Bayonets and the Law of Edged Weapons
With zero desire to enter into debates about bayonets and all that politically, purely as an aside I thought OJ readers would be the sorts of people who would take an interest in … the law of edged weapons. There is law on the subject; I used to run across it particularly in older operational law military manuals (as I recall it is mentioned (somewhere) in the ancient US military manual, FM 27-10, which I don’t have to hand). For that matter, were the US to decide to introduce a new bayonet or other edged weapon, US regulations would require that it go through a formal weapons review for compliance with the law of armed conflict.
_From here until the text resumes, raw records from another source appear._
(** X15, witness: the only activity is dated 400, before the bookmark
    500. *)
Lemma sync_issues_without_new_activity_witness :
  let f := {| paged_first := (5, Mock.ok ∅ (JList [Mock.issue 1]));
              paged_more := []; paged_urls := [];
              paged_records := [[Mock.issue 1]] |} in
  let old := Mock.ok (Mock.next "true" "u2") (JList [Mock.activity_on 2 "400"]) in
  let w := Mock.world (paged_script f ++ [(7, Replies old)]) Mock.resumed in
  well_paged f ∧
  keeps (H:=Mock.lib) {| wall := 500; tzinfo := Some 0 |} old [] ∧
  ∃ w', sync_issues (H:=Mock.lib) (Mock.sync [Mock.project "p1"]) JNull w = Done tt w' ∧
        records_of (output w') = [Mock.issue 1] ∧
        get_bookmark (state w') "activity" "start" = Some "1000".
Proof.
  intros f old w.
  assert (well_paged f) as Hf.
  { split_and!; [cbn; chain_tac | repeat constructor | left; cbn; lia]. }
  assert (keeps (H:=Mock.lib) {| wall := 500; tzinfo := Some 0 |} old []) as Hk.
  { eexists. split; [reflexivity | vm_compute; reflexivity]. }
  assert (passes old) as Hp by (left; cbn; lia).
  split_and!; [done..|].
  destruct (sync_issues_without_new_activity (H:=Mock.lib)
              (Mock.sync [Mock.project "p1"]) JNull [Mock.project "p1"] [f] [[JInt 1]]
              {| wall := 500; tzinfo := Some 0 |} 7 old [] w eq_refl)
    as (w' & Hrun & Ho & Hst & _);
    [repeat constructor; by eexists | by repeat constructor | done
     | repeat constructor | reflexivity | done | done | reflexivity |].
  exists w'. split_and!; [done | by rewrite Ho | by rewrite Hst].
Defined.

(** ** Activities without an issue *)

Lemma issue_activities_null acts :
  Forall (λ a, ∃ issue, Py.getitem a "issue" = Ok issue ∧ Py.truthy issue = false) acts →
  issue_activities acts = Ok [].
Proof.
  induction 1 as [|a acts (issue & Hissue & Hfalsy) _ IH]; [done|].
  cbn [issue_activities]. by rewrite Hissue, IH; cbn; rewrite Hfalsy.
Qed.

Lemma issue_activities_raises before : ∀ bad more e,
  Forall (λ a, ∃ issue, Py.getitem a "issue" = Ok issue) before →
  Py.getitem bad "issue" = Err e →
  issue_activities (before ++ bad :: more) = Err e.
Proof.
  induction before as [|a before IH]; intros bad more e Hbefore Hbad.
  - cbn. by rewrite Hbad.
  - apply Forall_cons in Hbefore as [[issue Hissue] Hbefore].
    cbn [app issue_activities]. rewrite Hissue. cbn.
    by rewrite (IH bad more e Hbefore Hbad).
Qed.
Rooting through my home bookshelf (sitting out Hurricane Sandy), I find a paragraph devoted to the law of edged weapons in the excellent new textbook by Corn, Hansen, Jackson, Jenks, Jensen, and Schoettler, The Law of Armed Conflict: An Operational Approach. Here’s a quick excerpt:
Military bayonets and knives have often been forged with a serrated edge, to assist the soldier in cutting barbed wire or small trees. As long as the serrated edge is not designed to aggravate a wound, like the “barbed lance” prohibited by U.S. Army doctrine, the creation of a tool that is also used as a weapon is not a per se LOAC violation. Bayonets designed for the purpose of creating a vacuum wound … are probably unlawful because they make treating the wounded combatant more difficult.